We evaluated observer agreement for 68Ga-DOTATATE PET/CT interpretations in patients with neuroendocrine tumor (NET). METHODS:68Ga-DOTATATE PET/CT was performed on 50 patients with known or suspected NET of the small bowel (n = 19), pancreas (n = 14), lung (n = 4), or other location (n = 13). The images were reviewed by 7 observers, who used a standardized interpretation approach. The observers were classified as having a low level of experience (<500 scans or <5 y experience with 68Ga-DOTATATE PET/CT; n = 4) or a high level of experience (≥500 scans or ≥5 y experience with 68Ga-DOTATATE PET/CT; n = 3).

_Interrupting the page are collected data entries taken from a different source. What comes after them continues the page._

(* ===== verification/LifecycleSafety.v ===== *)
(** * The lifecycle never panics

    Every pointer a command dereferences was checked on the way, and every
    increment [Mod] divides by is positive. *)

From S2P Require Import Prelude GoStd Externals EconomicId Account Instrument Transaction SourceEvent Normalization.
From S2P Require Import NormalizationProofs ProjectionSafety.
From S2P Require Import Snapshot Lifecycle LifecycleAggregate LifecycleProofs LifecycleTheorems.

Local Open Scope go_scope.

Lemma fail_if_Ok b c d u : fail_if b c d = Ok u <-> b = false.
Proof. destruct b, u; simpl; split; congruence. Qed.

(** Dereferences guarded by an earlier check of the same pointer. *)
Ltac guards :=
  repeat match goal with
  | Hg : reject _ _ = Ok _ |- _ => apply reject_Ok in Hg
  | Hg : fail_if _ _ _ = Ok _ |- _ => apply fail_if_Ok in Hg
  | Hg : required _ _ = Ok _ |- _ => apply required_Ok in Hg
  | Hg : deref _ = Ok _ |- _ => apply deref_Ok in Hg
  end; split_bools; simplify_eq.
Ltac guarded := match goal with |- safe (deref _) => apply safe_deref; guards; eauto end.

Section lifecycle_safety.
Context {E : Externals} {L : ExternalLaws}.

Lemma required_safe {A} (o : option A) msg : safe (required o msg).
Proof. destruct o; cbn; auto with safe. Qed.
Lemma fail_if_safe b c d : safe (fail_if b c d).
Proof. destruct b; cbn; auto with safe. Qed.
#[local] Hint Resolve required_safe fail_if_safe : safe.

Lemma account_json_safe v label : safe (Account.normalizeJSONObject v label).
Proof. unfold Account.normalizeJSONObject. solve_safe. Qed.
Lemma instrument_json_safe v label : safe (Instrument.normalizeJSONObject v label).
Proof. unfold Instrument.normalizeJSONObject. solve_safe. Qed.
Lemma snapshot_json_safe v label : safe (Snapshot.normalizeJSONObject v label).
Proof. unfold Snapshot.normalizeJSONObject. solve_safe. Qed.
#[local] Hint Resolve account_json_safe instrument_json_safe snapshot_json_safe : safe.

Lemma instrument_mechanic_safe q v : safe (instrument_mechanic q v).
Proof. unfold instrument_mechanic. solve_safe. Qed.
Lemma reference_decimal_safe name v : safe (validatePositiveReferenceDecimal name v).
Proof. unfold validatePositiveReferenceDecimal. solve_safe. Qed.
#[local] Hint Resolve instrument_mechanic_safe reference_decimal_safe : safe.

Lemma Account_Validate_safe a : safe (Account_Validate a).
Proof. unfold Account_Validate. solve_safe. Qed.
Lemma Instrument_Validate_safe i : safe (Instrument_Validate i).
Proof. unfold Instrument_Validate. solve_safe. Qed.
Lemma VenueContract_Validate_safe c : safe (VenueContract_Validate c).
Proof. unfold VenueContract_Validate. solve_safe. Qed.
Lemma OptionContractTerms_Validate_safe t : safe (OptionContractTerms_Validate t).
Proof. unfold OptionContractTerms_Validate. solve_safe. Qed.
Lemma EconomicSourceEvent_Validate_safe e : safe (EconomicSourceEvent_Validate e).
Proof. unfold EconomicSourceEvent_Validate. solve_safe. Qed.
#[local] Hint Resolve Account_Validate_safe Instrument_Validate_safe VenueContract_Validate_safe
  OptionContractTerms_Validate_safe EconomicSourceEvent_Validate_safe : safe.

(** ** Normalization *)

Lemma decimal_shape_safe label v : safe (validateEconomicDecimalShape label v).
Proof. unfold validateEconomicDecimalShape. solve_safe. Qed.
Lemma positive_decimal_safe label v : safe (validatePositiveEconomicDecimal label v).
Proof. unfold validatePositiveEconomicDecimal. solve_safe. apply decimal_shape_safe. Qed.
Lemma nonnegative_decimal_safe label v : safe (validateNonnegativeEconomicDecimal label v).
Proof. unfold validateNonnegativeEconomicDecimal. solve_safe. apply decimal_shape_safe. Qed.
Lemma inventory_account_safe c : safe (inventoryLedgerAccount c).
Proof. unfold inventoryLedgerAccount. solve_safe. Qed.
#[local] Hint Resolve decimal_shape_safe positive_decimal_safe nonnegative_decimal_safe inventory_account_safe : safe.

Lemma requiredCostPostings_safe n : safe (requiredCostPostings n).
Proof. unfold requiredCostPostings. solve_safe; guarded. Qed.
#[local] Hint Resolve requiredCostPostings_safe : safe.

Lemma optionalCostPostings_safe n : safe (optionalCostPostings n).
Proof. unfold optionalCostPostings. solve_safe. Qed.
#[local] Hint Resolve optionalCostPostings_safe : safe.

Lemma fillPostings_safe n : safe (fillPostings n).
Proof. unfold fillPostings. solve_safe; guarded. Qed.

Lemma costPostings_safe n : safe (costPostings n).
Proof. unfold costPostings. solve_safe. Qed.

Lemma settlement_references_safe n : is_Some n.(norm_Instrument) -> is_Some n.(norm_VenueContract) ->
  safe (validateSettlementReferences n).
Proof. unfold validateSettlementReferences. intros [i Hi] [c Hc]. solve_safe; guarded. Qed.

Lemma cashSettlementPostings_safe n : safe (cashSettlementPostings n).
Proof.
  unfold cashSettlementPostings. solve_safe; try guarded.
  guards. apply settlement_references_safe; eauto.
Qed.

Lemma physicalOptionPostings_safe n : is_Some n.(norm_SourceEvent) -> safe (physicalOptionPostings n).
Proof. unfold physicalOptionPostings. intros [source Hsource]. solve_safe; guarded. Qed.

Lemma expectedPostings_safe n : is_Some n.(norm_SourceEvent) -> safe (expectedPostings n).
Proof.
  intros Hs. unfold expectedPostings. destruct n.(norm_EventType);
    auto using fillPostings_safe, costPostings_safe, cashSettlementPostings_safe, physicalOptionPostings_safe with safe.
Qed.

Lemma materialize_postings_safe f id at_ k ps : safe (materialize_postings f id at_ k ps).
Proof.
  revert k. induction ps as [|p ps IH]; intros k; cbn [materialize_postings]; [auto with safe|].
  solve_safe. unfold materialize_posting. solve_safe.
Qed.

Lemma expectedTransaction_safe now n : is_Some n.(norm_SourceEvent) -> safe (expectedTransaction now n).
Proof.
  intros Hs. unfold expectedTransaction, newDeterministicTransaction, materializeTransaction.
  solve_safe; auto using expectedPostings_safe, safe_deref, normalizeJSONObject_safe, materialize_postings_safe,
    Transaction_Validate_safe.
Qed.

Lemma EconomicNormalization_Validate_safe now n : safe (EconomicNormalization_Validate now n).
Proof.
  unfold EconomicNormalization_Validate. solve_safe; try guarded.
  apply expectedTransaction_safe. guards. eauto.
Qed.

(** ** Snapshots *)

Lemma timestamp_safe t : safe (validateRequiredTimestamp t).
Proof. unfold validateRequiredTimestamp. solve_safe. Qed.
Lemma optional_timestamp_safe t : safe (validateOptionalTimestamp t).
Proof. unfold validateOptionalTimestamp. solve_safe. apply timestamp_safe. Qed.
Lemma optional_decimal_safe v : safe (validateOptionalDecimal v).
Proof. unfold validateOptionalDecimal. solve_safe. Qed.
#[local] Hint Resolve timestamp_safe optional_timestamp_safe optional_decimal_safe : safe.

Lemma splitDepth_safe levels bids asks seen : safe (splitDepth levels bids asks seen).
Proof. revert bids asks seen. induction levels as [|l ls IH]; intros; cbn [splitDepth]; solve_safe. Qed.
#[local] Hint Resolve splitDepth_safe : safe.

Lemma QuoteSnapshot_Validate_safe s : safe (QuoteSnapshot_Validate s).
Proof. unfold QuoteSnapshot_Validate, validateDepth. solve_safe. Qed.
Lemma allowed_statuses_safe vs : safe (normalizeAllowedStatuses vs).
Proof. induction vs as [|v vs IH]; cbn [normalizeAllowedStatuses]; solve_safe. Qed.
#[local] Hint Resolve QuoteSnapshot_Validate_safe allowed_statuses_safe : safe.

Lemma Assess_safe s at_ r : safe (Assess s at_ r).
Proof. unfold Assess. solve_safe; guarded. Qed.

Lemma as_failure_safe c d m : safe m -> safe (as_failure c d m).
Proof. by destruct m. Qed.
Lemma as_failure_Ok c d m u : as_failure c d m = Ok u -> m = Ok u.
Proof. by destruct m. Qed.
#[local] Hint Resolve as_failure_safe : safe.

Lemma eligibility_safe s i at_ : safe (ValidateInstrumentEligibility s i at_).
Proof. unfold ValidateInstrumentEligibility. solve_safe. Qed.

Lemma check_multiple_safe c d inc v : ~ (val inc == 0)%Q -> safe (check_multiple c d inc v).
Proof.
  intros Hinc. unfold check_multiple, Snapshot.isExactMultiple. destruct v; [|auto with safe].
  rewrite (proj2 (IsZero_false _)) by done. solve_safe.
Qed.

(** Ticks and lots of a validated contract are positive. *)
Lemma contract_increments c u : VenueContract_Validate c = Ok u ->
  (0 < val c.(vc_TickSize) /\ 0 < val c.(vc_LotSize))%Q.
Proof.
  unfold VenueContract_Validate. intros Hv. inv_ok Hv.
  match goal with Hf : for_each _ _ = Ok _ |- _ => apply for_each_Ok in Hf; rewrite !Forall_cons in Hf;
    destruct Hf as (Htick & Hlot & _) end.
  split; by eapply reference_positive.
Qed.

Lemma against_contract_safe s c : safe (ValidateAgainstVenueContract s c).
Proof.
  unfold ValidateAgainstVenueContract. solve_safe; try guarded.
  all: match goal with Hc : as_failure _ _ _ = Ok _ |- _ => apply as_failure_Ok, contract_increments in Hc as [? ?] end;
    apply check_multiple_safe; lra.
Qed.

Lemma AssessForExecution_safe s at_ r i c : safe (AssessForExecution s at_ r i c).
Proof.
  unfold AssessForExecution. solve_safe; [apply Assess_safe|apply eligibility_safe|apply against_contract_safe].
Qed.

(** ** Commands *)

Lemma json_object_safe v label : safe (validateJSONObject v label).
Proof. unfold validateJSONObject. solve_safe. Qed.
#[local] Hint Resolve json_object_safe AssessForExecution_safe EconomicNormalization_Validate_safe : safe.

Lemma newEvent_safe now i k p n input created : safe (newEvent now i k p n input created).
Proof. unfold newEvent. solve_safe. Qed.
Lemma Event_Validate_safe e : safe (Event_Validate e).
Proof. unfold Event_Validate. solve_safe. Qed.
Lemma Intent_Validate_safe i : safe (Intent_Validate i).
Proof. unfold Intent_Validate. solve_safe. Qed.
Lemma Order_Validate_safe o : safe (Order_Validate o).
Proof. unfold Order_Validate. solve_safe. Qed.
Lemma OrderBinding_Validate_safe b : safe (OrderBinding_Validate b).
Proof. unfold OrderBinding_Validate. solve_safe. Qed.
Lemma Fill_Validate_safe f : safe (Fill_Validate f).
Proof. unfold Fill_Validate. solve_safe. Qed.
Lemma order_prices_safe t l s tick : safe (validateOrderPrices t l s tick).
Proof. unfold validateOrderPrices. solve_safe. Qed.
#[local] Hint Resolve newEvent_safe Event_Validate_safe Intent_Validate_safe Order_Validate_safe
  OrderBinding_Validate_safe Fill_Validate_safe order_prices_safe : safe.

Lemma newOrderBinding_safe a o id created : safe (newOrderBinding a o id created).
Proof. unfold newOrderBinding. solve_safe. Qed.
Lemma fill_normalization_safe a id n : is_Some n.(norm_SourceEvent) -> is_Some a.(agg_Order) ->
  safe (validateFillNormalization a id n).
Proof. intros Hs Ho. unfold validateFillNormalization. solve_safe; by apply safe_deref. Qed.
#[local] Hint Resolve newOrderBinding_safe : safe.

Lemma fill_normalization_Ok a id n u : validateFillNormalization a id n = Ok u ->
  is_Some n.(norm_Transaction) /\ is_Some n.(norm_Quantity) /\ is_Some n.(norm_Price).
Proof. unfold validateFillNormalization. intros Hv. inv_ok Hv. facts. eauto. Qed.

Lemma Propose_safe now input : safe (Propose now input).
Proof. unfold Propose. solve_safe. Qed.

Lemma RecordFill_safe now now' a input : safe (RecordFill now now' a input).
Proof.
  unfold RecordFill. solve_safe.
  all: try match goal with Hv : validateFillNormalization _ _ _ = Ok _ |- _ =>
    apply fill_normalization_Ok in Hv as (? & ? & ?); by apply safe_deref end.
  all: try (guards; apply fill_normalization_safe; eauto; fail).
Qed.

Lemma issue_safe now now' a c : safe (issue now now' a c).
Proof.
  destruct c; cbn [issue]; try apply RecordFill_safe;
    unfold Allocate, ApproveRisk, RejectRisk, riskTransition, Route, Acknowledge, RequestCancel, ObserveOrderTerminal,
      FailReconciliation, newOrderContextEvent; solve_safe; apply safe_wrap; solve_safe.
Qed.

Lemma apply_fill_safe a t :
  (forall n, t.(tr_Normalization) = Some n -> is_Some n.(norm_SourceEvent)) -> safe (apply_fill a t).
Proof.
  intros Hn. unfold apply_fill. solve_safe.
  all: try match goal with Hv : wrap _ (validateFillNormalization _ _ _) = Ok _ |- _ =>
    apply wrap_Ok, fill_normalization_Ok in Hv as (? & ? & ?) end.
  all: guards; try (apply safe_wrap, fill_normalization_safe; eauto; fail); apply safe_deref; eauto.
Qed.

Lemma ApplyTransition_safe a t :
  (forall n, t.(tr_Normalization) = Some n -> is_Some n.(norm_SourceEvent)) -> safe (ApplyTransition a (Some t)).
Proof.
  intros Hn. unfold ApplyTransition. solve_safe; guards; try (by apply apply_fill_safe);
    unfold apply_allocated, apply_risk, apply_routed, apply_working, apply_cancel_requested, apply_terminal,
      apply_revision, apply_venue_failure; solve_safe.
Qed.

(** No command panics. [Propose] and every command, on any aggregate and
    any input, return a transition or an error; so does [ApplyTransition] on
    every transition whose normalization names its source event, as all
    transitions built by [RecordFill] do. *)
Theorem lifecycle_never_panics now now' input a c t :
  (forall n, t.(tr_Normalization) = Some n -> is_Some n.(norm_SourceEvent)) ->
  safe (Propose now input) /\ safe (issue now now' a c) /\ safe (ApplyTransition (Some a) (Some t)).
Proof. intros Hn. split; [apply Propose_safe|]. split; [apply issue_safe|by apply ApplyTransition_safe]. Qed.
End lifecycle_safety.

Interpretation by the primary nuclear medicine physician, who had access to all clinical and imaging data, served as the reference standard. Interobserver agreement was determined by the Cohen κ statistic and intraclass correlation coefficient (ICC) with corresponding 95% confidence interval (95%CI). RESULTS: Interobserver agreement was substantial, and the median number of false findings was low for the overall scan result: that is, positive versus negative scan result (κ = 0.80; 95%CI, 0.74-0.86; false findings, 3), organ involvement (κ = 0.70; 95%CI, 0.64-0.76; false findings, 5), and lymph node involvement (κ = 0.71; 95%CI, 0.65-0.78; false findings, 6). Interobserver agreement was substantial to almost perfect, and the average absolute difference (Δ) from the reference observer was low for number of organ and lymph node metastases (organ: ICC, 0.84; 95%CI, 0.77-0.89; Δ = 0.45; lymph node: ICC, 0.77; 95%CI, 0.69-0.84; Δ = 0.45), tumor SUVmax (ICC, 0.99; 95%CI, 0.97-0.99; Δ = 0.44), and reference SUV (spleen: ICC, 0.81; Δ = 1.10; liver: ICC, 0.79; Δ = 0.62). Interpretations of appropriateness for peptide-receptor radionuclide therapy varied more significantly among observers (κ = 0.64; 95%CI, 0.57-0.70), and a higher frequency of false-positive recommendations for peptide-receptor radionuclide therapy occurred in observers with low experience than in those with high experience (range, 7-12 vs. 4-8). CONCLUSION: The interpretation of 68Ga-DOTATATE PET/CT images for NET staging is consistent among observers with low and high levels of experience. However, image-based recommendations for or against peptide-receptor radionuclide therapy require experience and training.